This analysis contributes to the literature on infrastructures, by showing the particularities of the mix of materials, practices and meanings in the making of measurement agendas, such as the SDGs. Given the centrality of knowledge and data production in global governance, the concept of ‘epistemic infrastructures’ (Tichenor et al., 2022) is particularly apt, since it advances the analytical purchase of the—STS-primarily informed—concept to bring it much closer to policy theory and practice. In particular, as the chapter shows, both the flow and the failures, the unlikely alliances and the clashes, did not only facilitate the production of a system of measurement and a particular way of naming and understanding educational realities in the twenty-first century. They also brought about a much more fundamental and—as it appears—permanent policy shift: this was the dominance of the economic paradigm in education measurement, practice and values. The move away from the measurement and thus prioritisation of educational inputs (numbers of teachers, school facilities, financial support and others) towards the measurement of outputs (learning outcomes, test results, skills and competencies) did not merely take place at the discursive level, or the measurement one. Neither has it only been circulated and promoted among organisations and actors, experts and professionals, that work in the field of education. Rather, it produced a monodisciplinary dominance in the education policy field that has had dramatic consequences in the way education policies at the country level are made (Verger et al., 2019). The intention of the chapter is to utilise the three orders of the epistemic infrastructure (the materialities, the interdependencies and the paradigmatic shifts) in order to place emphasis on the role of the discipline of economics for producing knowledge for policy.

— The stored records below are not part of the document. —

(* ===== verification/PacketFrame.v ===== *)
(** What a computation of the packet layer leaves alone: [keeps f m] when [m] does not
    change [f] of the session, however it ends.  The tactic [keeps] proves it by the shape
    of the computation. *)

From S2P Require Import Prelude SshErr Wire SshQueue Compat.
From S2P Require Import ChaCha ChachaPoly Digest SshCipher Packet PacketSend PacketRead.

Section keeps.
Context {C : Crypto} {E : Env} {T : Type} (f : session -> T).

(** The state a computation ends in. *)
Definition final {A} (o : outcome A) : option session :=
  match o with Ret _ s | Fail _ s | Wait s => Some s | Crash => None end.

Definition keeps {A} (m : M A) : Prop := forall s s', final (m s) = Some s' -> f s' = f s.

Lemma keeps_bind {A B} (m : M A) (k : A -> M B) :
  keeps m -> (forall a, keeps (k a)) -> keeps (mbind m k).
Proof.
  intros Hm Hk s s'. unfold mbind. specialize (Hm s).
  destruct (m s) as [a s1|e s1| |s1]; cbn in *; intros H; try done; [|by apply Hm..].
  rewrite <- (Hm s1) by done. by apply (Hk a).
Qed.

Lemma keeps_part {U} (g : T -> U) {A} (m : M A) : keeps m -> forall s s', final (m s) = Some s' ->
  g (f s') = g (f s).
Proof. intros Hm s s' H. by rewrite (Hm s s' H). Qed.

Lemma keeps_try {A} (m : M A) : keeps m -> keeps (mtry m).
Proof. intros Hm s s'. unfold mtry. specialize (Hm s). destruct (m s); cbn in *; try done; eauto. Qed.

Lemma keeps_ret {A} (a : A) : keeps (mret a).
Proof. intros s s' [= ->]. done. Qed.
Lemma keeps_fail {A} e : keeps (mfail e : M A).
Proof. intros s s' [= ->]. done. Qed.
Lemma keeps_crash {A} : keeps (mcrash : M A).
Proof. done. Qed.
Lemma keeps_wait {A} : keeps (mwait : M A).
Proof. intros s s' [= ->]. done. Qed.
Lemma keeps_gets {A} (g : session -> A) : keeps (gets g).
Proof. intros s s' [= ->]. done. Qed.
Lemma keeps_deref {A} (g : session -> option A) : keeps (deref g).
Proof. intros s s'. unfold deref. destruct (g s); [|done]. by intros [= ->]. Qed.
Lemma keeps_lift {A} (r : res A) : keeps (lift r).
Proof. destruct r; [apply keeps_ret|apply keeps_fail]. Qed.
Lemma keeps_modify g : (forall s, f (g s) = f s) -> keeps (modify g).
Proof. intros H s s' [= <-]. apply H. Qed.
Lemma keeps_env {A} (g : os -> A * os) : (forall s w, f (set_world w s) = f s) -> keeps (env g).
Proof. intros H s s'. unfold env. destruct (g (world s)). intros [= <-]. apply H. Qed.

Lemma keeps_run_loop {A} (body : bytes -> M (bytes * option A)) n next_in :
  (forall x, keeps (body x)) -> keeps (run_loop body n next_in).
Proof.
  intros Hb s s' H. unfold run_loop in H.
  assert (L := loop_sound (as_round body) (fun x => f (snd x) = f s)
                 (fun r => forall s2, final r = Some s2 -> f s2 = f s) n (next_in, s)).
  destruct (loop (as_round body) n (next_in, s)) as [[i s1]|r].
  1: injection H as ->. all: apply L; clear L; try done.
  all: intros [i1 s1] y HP Hr; cbn in Hr, HP; specialize (Hb i1 s1);
    destruct (body i1 s1) as [[rest [a|]] s3|e s3| |s3]; try done; injection Hr as <-; cbn in *;
    intros; simplify_eq; by rewrite (Hb _ eq_refl).
Qed.
End keeps.

Create HintDb keeps.
#[export] Hint Resolve keeps_ret keeps_fail keeps_crash keeps_wait keeps_gets keeps_deref keeps_lift
  : keeps.

(** Follow the shape of the computation; what is left are the functions it calls, given by
    the hint database. *)
Ltac keeps_step :=
  lazymatch goal with
  | |- keeps _ (mbind _ _) => apply keeps_bind; [|intros ?]
  | |- keeps _ (mtry _) => apply keeps_try
  | |- keeps _ (modify _) => first [apply keeps_modify; reflexivity | solve [auto with keeps]]
  | |- keeps _ (env _) => apply keeps_env; reflexivity
  | |- keeps _ (run_loop _ _ _) => apply keeps_run_loop; intros ?
  | |- keeps _ (match ?x with _ => _ end) => destruct x
  | |- keeps _ (let x := _ in _) => cbv zeta
  | |- _ => solve [auto with keeps]
  end.
Ltac keeps := repeat keeps_step.

(** ** Running computations backwards *)

Section backwards.
Context {C : Crypto} {E : Env}.

Lemma bind_ret {A B} (m : M A) (k : A -> M B) s b s' : mbind m k s = Ret b s' ->
  exists a s1, m s = Ret a s1 /\ k a s1 = Ret b s'.
Proof. unfold mbind. destruct (m s); intros H; try done. eauto. Qed.

Lemma keeps_ret_eq {A T} (f : session -> T) (m : M A) s a s' :
  keeps f m -> m s = Ret a s' -> f s' = f s.
Proof. intros H Hm. apply (H s). by rewrite Hm. Qed.

Lemma bind_ext {A B} (m : M A) (f g : A -> M B) s :
  (forall a s1, m s = Ret a s1 -> f a s1 = g a s1) -> mbind m f s = mbind m g s.
Proof. intros H. unfold mbind. destruct (m s) eqn:Em; try done. by apply H. Qed.
End backwards.

Ltac inv_bind H :=
  let s := fresh "s" in let H1 := fresh "H" in
  apply bind_ret in H as (? & s & H1 & H).
(** Steps that do not fail. *)
Ltac run H :=
  repeat match type of H with
  | mbind (gets _) _ _ = _ => unfold mbind at 1, gets at 1 in H; cbv beta iota in H
  | mbind (modify _) _ _ = _ => unfold mbind at 1, modify at 1 in H; cbv beta iota in H
  | mbind (mret _) _ _ = _ => unfold mbind at 1, mret at 1 in H; cbv beta iota in H
  end.

Section frames.
Context {C : Crypto} {E : Env}.

(** What the queue of packets depends on. *)
Definition queue_state (s : session) : list packet * list packet * bool * option (bool * Z) * bool :=
  (outgoing s, sent s, rekeying s, option_map (fun k => (kex_done k, kex_flags k)) (kex s), mux s).

Lemma keeps_update_kex (g : kex_state -> kex_state) :
  (forall k, (kex_done (g k), kex_flags (g k)) = (kex_done k, kex_flags k)) ->
  keeps queue_state (update_kex g).
Proof.
  intros H. apply keeps_modify. intros s. unfold queue_state. cbn.
  destruct (kex s) as [k|]; [cbn; by rewrite H|done].
Qed.

Lemma keeps_clear_kex_newkeys m : keeps queue_state (update_kex (set_kex_newkeys m None)).
Proof. apply keeps_update_kex. by destruct m. Qed.
Lemma keeps_update_newkeys m g : keeps queue_state (update_newkeys m g).
Proof. apply keeps_modify. by destruct m. Qed.
Lemma keeps_by_mode (g : kex_mode -> session -> session) m :
  (forall s, queue_state (g MODE_IN s) = queue_state s) ->
  (forall s, queue_state (g MODE_OUT s) = queue_state s) -> keeps queue_state (modify (g m)).
Proof. intros H1 H2. apply keeps_modify. by destruct m. Qed.
#[local] Hint Resolve keeps_clear_kex_newkeys keeps_update_newkeys : keeps.
#[local] Hint Extern 1 (keeps queue_state (modify (set_newkeys ?m ?k))) =>
  apply (keeps_by_mode (fun m => set_newkeys m k)); reflexivity : keeps.
#[local] Hint Extern 1 (keeps queue_state (modify (set_ctx ?m ?k))) =>
  apply (keeps_by_mode (fun m => set_ctx m k)); reflexivity : keeps.
#[local] Hint Extern 1 (keeps queue_state (modify (set_max_blocks ?m ?k))) =>
  apply (keeps_by_mode (fun m => set_max_blocks m k)); reflexivity : keeps.

Lemma keeps_buf_put q v : keeps queue_state (buf_put q v).
Proof. unfold buf_put. keeps. Qed.
#[local] Hint Resolve keeps_buf_put : keeps.

Lemma keeps_put_outgoing v : keeps queue_state (put_outgoing v).
Proof. unfold put_outgoing. keeps. Qed.
Lemma keeps_put_output v : keeps queue_state (put_output v).
Proof. unfold put_output. keeps. Qed.
Lemma keeps_put_compressed v : keeps queue_state (put_compressed v).
Proof. unfold put_compressed. keeps. Qed.
Lemma keeps_consume_outgoing n : keeps queue_state (consume_outgoing n).
Proof. unfold consume_outgoing. keeps. Qed.
#[local] Hint Resolve keeps_put_outgoing keeps_put_output keeps_put_compressed keeps_consume_outgoing : keeps.

Lemma keeps_start_compression m : keeps queue_state (start_compression m).
Proof. unfold start_compression, start_compression_out, start_compression_in. keeps. Qed.
Lemma keeps_init_compression : keeps queue_state ssh_packet_init_compression.
Proof. unfold ssh_packet_init_compression. keeps. Qed.
#[local] Hint Resolve keeps_start_compression keeps_init_compression : keeps.

Lemma keeps_set_newkeys m : keeps queue_state (ssh_set_newkeys m).
Proof.
  unfold ssh_set_newkeys. apply keeps_bind; [auto with keeps|intros _].
  apply keeps_bind; [apply keeps_modify; by destruct m|intros _]. keeps.
Qed.

Lemma keeps_enable_delayed_compress : keeps queue_state ssh_packet_enable_delayed_compress.
Proof. unfold ssh_packet_enable_delayed_compress, delayed_compress. keeps. Qed.

Lemma keeps_compress_outgoing : keeps queue_state compress_outgoing.
Proof. unfold compress_outgoing, compress_buffer, compress_round. keeps. Qed.

Lemma keeps_pad_outgoing u : keeps queue_state (pad_outgoing u).
Proof. unfold pad_outgoing. keeps. Qed.

Lemma keeps_seal_outgoing u : keeps queue_state (seal_outgoing u).
Proof. unfold seal_outgoing, mac_of. keeps. Qed.

Lemma keeps_count_outgoing u : keeps queue_state (count_outgoing u).
Proof. unfold count_outgoing. keeps. Qed.

Lemma keeps_need_rekeying n : keeps queue_state (ssh_packet_need_rekeying n).
Proof. unfold ssh_packet_need_rekeying. keeps. Qed.
#[local] Hint Resolve keeps_set_newkeys keeps_enable_delayed_compress : keeps.

Lemma keeps_after_packet type : keeps queue_state (after_packet type).
Proof. unfold after_packet. keeps. Qed.
End frames.

(** What sending leaves alone in the receiving half. *)
Section receiving.
Context {C : Crypto} {E : Env}.

Definition recv_state (s : session) : bytes * option (sshenc * sshmac) * Z * Z * bool :=
  (input s, option_map (fun k => (nk_enc k, nk_mac k)) (newkeys_in s), packlen s, packet_discard s, mux s).

Lemma recv_update_newkeys m g : (forall k, nk_enc (g k) = nk_enc k /\ nk_mac (g k) = nk_mac k) ->
  keeps recv_state (update_newkeys m g).
Proof.
  intros H. apply keeps_modify. intros s. destruct m; [|done]. unfold recv_state. cbn.
  destruct (newkeys_in s) as [k|]; [|done]. cbn. by destruct (H k) as [-> ->].
Qed.
Lemma recv_update_out g : keeps recv_state (update_newkeys MODE_OUT g).
Proof. by apply keeps_modify. Qed.
Lemma recv_update_kex g : keeps recv_state (update_kex g).
Proof. by apply keeps_modify. Qed.
#[local] Hint Resolve recv_update_out recv_update_kex : keeps.
#[local] Hint Extern 1 (keeps recv_state (update_newkeys _ (with_comp _))) =>
  apply recv_update_newkeys; done : keeps.

Lemma recv_buf_put q v : keeps recv_state (buf_put q v).
Proof. unfold buf_put. keeps. Qed.
#[local] Hint Resolve recv_buf_put : keeps.

Lemma recv_enable_delayed_compress : keeps recv_state ssh_packet_enable_delayed_compress.
Proof.
  unfold ssh_packet_enable_delayed_compress, delayed_compress, ssh_packet_init_compression,
    start_compression, start_compression_in, start_compression_out. keeps.
Qed.
Lemma recv_set_newkeys_out : keeps recv_state (ssh_set_newkeys MODE_OUT).
Proof.
  unfold ssh_set_newkeys, ssh_packet_init_compression, start_compression, start_compression_out. keeps.
Qed.
#[local] Hint Resolve recv_enable_delayed_compress recv_set_newkeys_out : keeps.

Lemma recv_put_outgoing v : keeps recv_state (put_outgoing v).
Proof. unfold put_outgoing. keeps. Qed.
#[local] Hint Resolve recv_put_outgoing : keeps.

Lemma recv_wrapped : keeps recv_state ssh_packet_send2_wrapped.
Proof.
  unfold ssh_packet_send2_wrapped, compress_outgoing, consume_outgoing, compress_buffer, compress_round,
    put_compressed, pad_outgoing, seal_outgoing, mac_of, put_output, count_outgoing, after_packet. keeps.
Qed.
Lemma recv_need_rekeying n : keeps recv_state (ssh_packet_need_rekeying n).
Proof. unfold ssh_packet_need_rekeying. keeps. Qed.
#[local] Hint Resolve recv_wrapped recv_need_rekeying : keeps.

Lemma recv_send_queue k l : keeps recv_state k -> keeps recv_state (send_queue k l).
Proof. intros Hk. induction l as [|p l IH]; cbn [send_queue]; keeps. Qed.
#[local] Hint Resolve recv_send_queue : keeps.

Lemma recv_send_with k : keeps recv_state k -> keeps recv_state (send_with k).
Proof. intros Hk. unfold send_with, ssh_packet_send_mux, send2_with, put_output. keeps. Qed.
#[local] Hint Resolve recv_send_with : keeps.

Lemma recv_start_rekex : keeps recv_state kex_start_rekex.
Proof.
  unfold kex_start_rekex, kex_start_rekex_with, kex_send_kexinit_with, sshpkt_start, sshpkt_putb. keeps.
Qed.
#[local] Hint Resolve recv_start_rekex : keeps.

Lemma recv_check_rekey : keeps recv_state ssh_packet_check_rekey.
Proof. unfold ssh_packet_check_rekey. keeps. Qed.

Lemma recv_disconnect text : keeps recv_state (sshpkt_disconnect text).
Proof.
  unfold sshpkt_disconnect, sshpkt_start, sshpkt_put_u32, sshpkt_put_cstring, sshpkt_put_string, sshpkt_send.
  keeps.
Qed.
End receiving.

4 From Schooling to Learning: The Incremental Building of an Infrastructural Base, 2006–2013

The discursive and logical shift moved the measurement agenda from a focus on schooling to learning began as early as 2000s. On the one hand, the OECD PISA, although measuring the skills and competencies of 15-year-olds in the global North (at least in the first rounds of the learning assessment and before its expansion in 2012 and 2015), received unprecedented media and policy attention worldwide; this was due to PISA’s ranking of countries according to their education performance. PISA and subsequently the OECD prided itself in decontextualizing education by focusing global, comparative testing not on the knowledge that students acquire at school (thus moving away from traditional ways of approaching schooling and curricula) but on what students can do with this knowledge. The OECD made direct links between countries’ future competitiveness to how well schools prepare students to enter the labour market. PISA results were announced at the end of each testing cycle (every 3 years) and caused ‘shock and awe’ to many European countries in particular (and increasingly globally) including the ‘education catastrophe’ that hit Germany, or the ‘education miracle’ that turned Finland into an education tourist hotspot for education ministers and experts from around the world (Grek, 2009, 2013). In many senses, OECD PISA became the flagship international comparative test that shifted the focus of education policymakers to outputs, rather than inputs, and to learning rather than schooling. The significance of PISA data is undisputable, given that European education governance became dependent on it, in order to—for the first time ever—create indicators and benchmarks to measure education performance in EU member states—what was called the Lisbon agenda (Lawn & Grek, 2012).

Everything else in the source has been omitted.